The answer must be a single number: how many lines of the records below contain "ReqData".
___ Excerpted data ___
(** * Gateway request engine (gateway/request.py)

    A shallow embedding of [BaseGatewayRequest], [GatewayRequest] and
    [AsyncGatewayRequest]: the OpenAPI-driven resolver, the two per-request
    caches and the DataMesh join in its sequential and its concurrent form,
    with the properties of the engine proved over it. *)

From Stdlib Require Import ZArith Ascii String List Bool Lia.
From stdpp Require Import base option list gmap strings pretty.

Set Warnings "-register-all".
Local Open Scope string_scope.
Local Open Scope Z_scope.

(** ** Python string operations used by the engine *)

(** A string is a sequence of characters with code points below 256; the
    operations below are those of Python's [str] on such strings, which
    they never leave. *)

Module PyStr.

(** The characters that have a lower-case form: [A] to [Z], and the
    letters from U+00C0 to U+00DE, which leaves out the multiplication
    sign U+00D7. *)
Definition is_upper (c : ascii) : bool :=
  let n := nat_of_ascii c in
  ((65 <=? n) && (n <=? 90) || (192 <=? n) && (n <=? 222) && negb (n =? 215))%nat.

(** [c.lower()] on one character: the lower-case form lies 32 code points
    above. *)
Definition lower_char (c : ascii) : ascii :=
  if is_upper c then ascii_of_nat (nat_of_ascii c + 32) else c.

(** [s.lower()]. *)
Fixpoint lower (s : string) : string :=
  match s with
  | EmptyString => EmptyString
  | String c s' => String (lower_char c) (lower s')
  end.

(** [s.startswith(p)]. *)
Fixpoint startswith (p s : string) : bool :=
  match p, s with
  | EmptyString, _ => true
  | String _ _, EmptyString => false
  | String a p', String b s' => if Ascii.eqb a b then startswith p' s' else false
  end.

(** [s.lstrip(c)] for a single character [c]. *)
Fixpoint lstrip (c : ascii) (s : string) : string :=
  match s with
  | EmptyString => EmptyString
  | String a s' => if Ascii.eqb a c then lstrip c s' else s
  end.

(** [s.rstrip(c)] for a single character [c]: every trailing [c] goes. *)
Fixpoint rstrip (c : ascii) (s : string) : string :=
  match s with
  | EmptyString => EmptyString
  | String a s' =>
      match rstrip c s' with
      | EmptyString => if Ascii.eqb a c then EmptyString else String a EmptyString
      | r => String a r
      end
  end.

(** [s.strip(c)]. *)
Definition strip (c : ascii) (s : string) : string := rstrip c (lstrip c s).

(** [s.replace(old, new)] for a non-empty [old]: every non-overlapping
    occurrence, left to right. [skip] counts the characters of a matched
    occurrence still to be dropped. *)
Fixpoint replace_from (old new s : string) (skip : nat) : string :=
  match s with
  | EmptyString => EmptyString
  | String c s' =>
      match skip with
      | S k => replace_from old new s' k
      | O =>
          if startswith old s
          then new ++ replace_from old new s' (String.length old - 1)
          else String c (replace_from old new s' 0)
      end
  end.

Definition replace (old new s : string) : string := replace_from old new s 0.

(** [s.index(sub, start)]: the first position at or after [start] where
    [sub] occurs; [None] stands for the ValueError of Python. *)
Fixpoint index_at (sub s : string) (start pos : nat) : option nat :=
  if (start <=? pos)%nat && startswith sub s then Some pos
  else match s with
  | EmptyString => None
  | String _ s' => index_at sub s' start (S pos)
  end.

Definition index (sub s : string) (start : nat) : option nat := index_at sub s start 0.

(** [s[n:]] and [s[:n]]. *)
Fixpoint drop (n : nat) (s : string) : string :=
  match n, s with
  | O, _ => s
  | S _, EmptyString => EmptyString
  | S k, String _ s' => drop k s'
  end.

Fixpoint take (n : nat) (s : string) : string :=
  match n, s with
  | O, _ => EmptyString
  | S _, EmptyString => EmptyString
  | S k, String c s' => String c (take k s')
  end.

Definition is_hex (c : ascii) : bool :=
  let n := nat_of_ascii c in
  ((48 <=? n) && (n <=? 57) || (65 <=? n) && (n <=? 70) || (97 <=? n) && (n <=? 102))%nat.

End PyStr.

(** Modelled from the spec: [utils.valid_uuid4] lives in gateway/utils.py,
    which is not part of the sources at hand. The spec asks for a strict
    test of the canonical form: 8-4-4-4-12 hexadecimal digits, hyphens at
    their positions and the right length. *)
Fixpoint uuid_shape (groups : list nat) (s : string) : bool :=
  match groups with
  | [] => match s with EmptyString => true | _ => false end
  | O :: [] => match s with EmptyString => true | _ => false end
  | O :: rest =>
      match s with
      | String c s' => if Ascii.eqb c "-"%char then uuid_shape rest s' else false
      | EmptyString => false
      end
  | S n :: rest =>
      match s with
      | String c s' => if PyStr.is_hex c then uuid_shape (n :: rest) s' else false
      | EmptyString => false
      end
  end.

Definition valid_uuid4 (s : string) : bool := uuid_shape [8; 4; 4; 4; 12]%nat s.

(** ** Data model *)

(** Decoded upstream payloads. A Python dict keeps insertion order, so an
    object is an association list; [VBytes] is a body that did not decode
    as JSON (the raw [response.content]). Numbers are the integers. *)
Inductive value : Type :=
| VNull
| VBool (b : bool)
| VNum (n : Z)
| VStr (s : string)
| VBytes (s : string)
| VList (l : list value)
| VDict (d : list (string * value)).

(** Python truthiness, as [not origin_pk] tests it. *)
Definition truthy (v : value) : bool :=
  match v with
  | VNull => false
  | VBool b => b
  | VNum n => negb (n =? 0)
  | VStr s | VBytes s => negb (String.eqb s EmptyString)
  | VList l => match l with [] => false | _ => true end
  | VDict d => match d with [] => false | _ => true end
  end.

(** [d.get(k)] and [k in d] on an insertion-ordered dict. *)
Fixpoint dict_get {A} (k : string) (d : list (string * A)) : option A :=
  match d with
  | [] => None
  | (k', v) :: d' => if String.eqb k k' then Some v else dict_get k d'
  end.

Definition dict_has {A} (k : string) (d : list (string * A)) : bool :=
  match dict_get k d with Some _ => true | None => false end.

(** [d[k] = v]: an existing key keeps its position, a new one goes last. *)
Fixpoint dict_set {A} (k : string) (v : A) (d : list (string * A)) : list (string * A) :=
  match d with
  | [] => [(k, v)]
  | (k', v') :: d' =>
      if String.eqb k k' then (k, v) :: d' else (k', v') :: dict_set k v d'
  end.

(** [d.pop(k, None)]. *)
Fixpoint dict_pop {A} (k : string) (d : list (string * A)) : list (string * A) :=
  match d with
  | [] => []
  | (k', v') :: d' => if String.eqb k k' then d' else (k', v') :: dict_pop k d'
  end.

(** [d.update(e)]. *)
Definition dict_update {A} (d e : list (string * A)) : list (string * A) :=
  fold_left (fun acc kv => dict_set (fst kv) (snd kv) acc) e d.

(** Django's [QueryDict]: every key holds the list of its values. *)
Definition QueryDict : Type := list (string * list string).

(** [q[k]] of a MultiValueDict is the last value, or [[]] for no value. *)
Definition last_value (vs : list string) : value :=
  match List.rev vs with
  | [] => VList []
  | v :: _ => VStr v
  end.

(** [q.dict()]. *)
Definition querydict_dict (q : QueryDict) : list (string * value) :=
  List.map (fun kv => (fst kv, last_value (snd kv))) q.

(** [q.get(k, default)]. *)
Definition querydict_get (k : string) (default : string) (q : QueryDict) : string :=
  match dict_get k q with
  | Some vs => match List.rev vs with [] => default | v :: _ => v end
  | None => default
  end.

Definition Headers : Type := list (string * string).

(** An uploaded file of [request.FILES]. *)
Record Upload := {
  up_content_type : string;
  up_name : string;
  up_content : string;
}.

(** [request.data]: parsed JSON, or a form as a QueryDict. *)
Inductive ReqData : Type :=
| DataJson (v : value)
| DataForm (q : QueryDict).

(** The inbound [rest_framework] request. [method] stands for both
    [request.method] and [request.META['REQUEST_METHOD']]; [GET] is
    [request._request.GET], which [request.query_params] reads. *)
Record Request := {
  method : string;
  GET : QueryDict;
  content_type : string;
  data : option ReqData;
  FILES : list (string * Upload);
  path : string;
  authorization : string;
}.

Definition query_params (r : Request) : QueryDict := GET r.

(** [**kwargs] of a data request: ['service'], ['model'], ['pk'], and the
    ['method'] and ['relationship_key'] that sub-requests carry along. *)
Record Kwargs := {
  kw_service : string;
  kw_model : option string;
  kw_pk : option string;
  kw_method : option string;
  kw_relationship_key : option string;
}.

(** The exceptions the engine raises or lets through. *)
Inductive exn : Type :=
| ServiceDoesNotExist (msg : string)
| EndpointNotFound (msg : string)
| GatewayError (msg : string)
| DataMeshError (msg : string)
| URLError (msg : string)
| OtherError (cls msg : string).

Definition is_ServiceDoesNotExist (e : exn) : bool :=
  match e with ServiceDoesNotExist _ => true | _ => false end.

(** [e.content] of a gateway exception. *)
Definition exn_content (e : exn) : string :=
  match e with
  | ServiceDoesNotExist m | EndpointNotFound m | GatewayError m
  | DataMeshError m | URLError m | OtherError _ m => m
  end.

(** [e.__class__.__name__]. *)
Definition exn_class (e : exn) : string :=
  match e with
  | ServiceDoesNotExist _ => "ServiceDoesNotExist"
  | EndpointNotFound _ => "EndpointNotFound"
  | GatewayError _ => "GatewayError"
  | DataMeshError _ => "DataMeshError"
  | URLError _ => "URLError"
  | OtherError cls _ => cls
  end.

(** *** The registry: LogicModule, LogicModuleModel, Relationship, JoinRecord *)

Record LogicModule := {
  endpoint_name : string;
  (** legacy aggregation: model name -> (field -> "service.model") *)
  lm_relationships : list (string * list (string * string));
}.

Record LogicModuleModel := {
  logic_module_endpoint_name : string;
  endpoint : string;
  lookup_field_name : string;
}.

Record Relationship := {
  key : string;
  origin_model : LogicModuleModel;
  related_model : LogicModuleModel;
}.

(** The four key fields hold [str(field)] when the field is not None. *)
Record JoinRecord := {
  record_id : option string;
  record_uuid : option string;
  related_record_id : option string;
  related_record_uuid : option string;
}.

(** [str(x)] of an optional field: [str(None)] is ["None"]. *)
Definition py_str (o : option string) : string :=
  match o with Some s => s | None => "None" end.

(** [getattr(join_record, name)]; [None] is an AttributeError. *)
Definition jr_getattr (jr : JoinRecord) (name : string) : option (option string) :=
  if String.eqb name "record_id" then Some (record_id jr)
  else if String.eqb name "record_uuid" then Some (record_uuid jr)
  else if String.eqb name "related_record_id" then Some (related_record_id jr)
  else if String.eqb name "related_record_uuid" then Some (related_record_uuid jr)
  else None.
___
Answer to this exercise: 2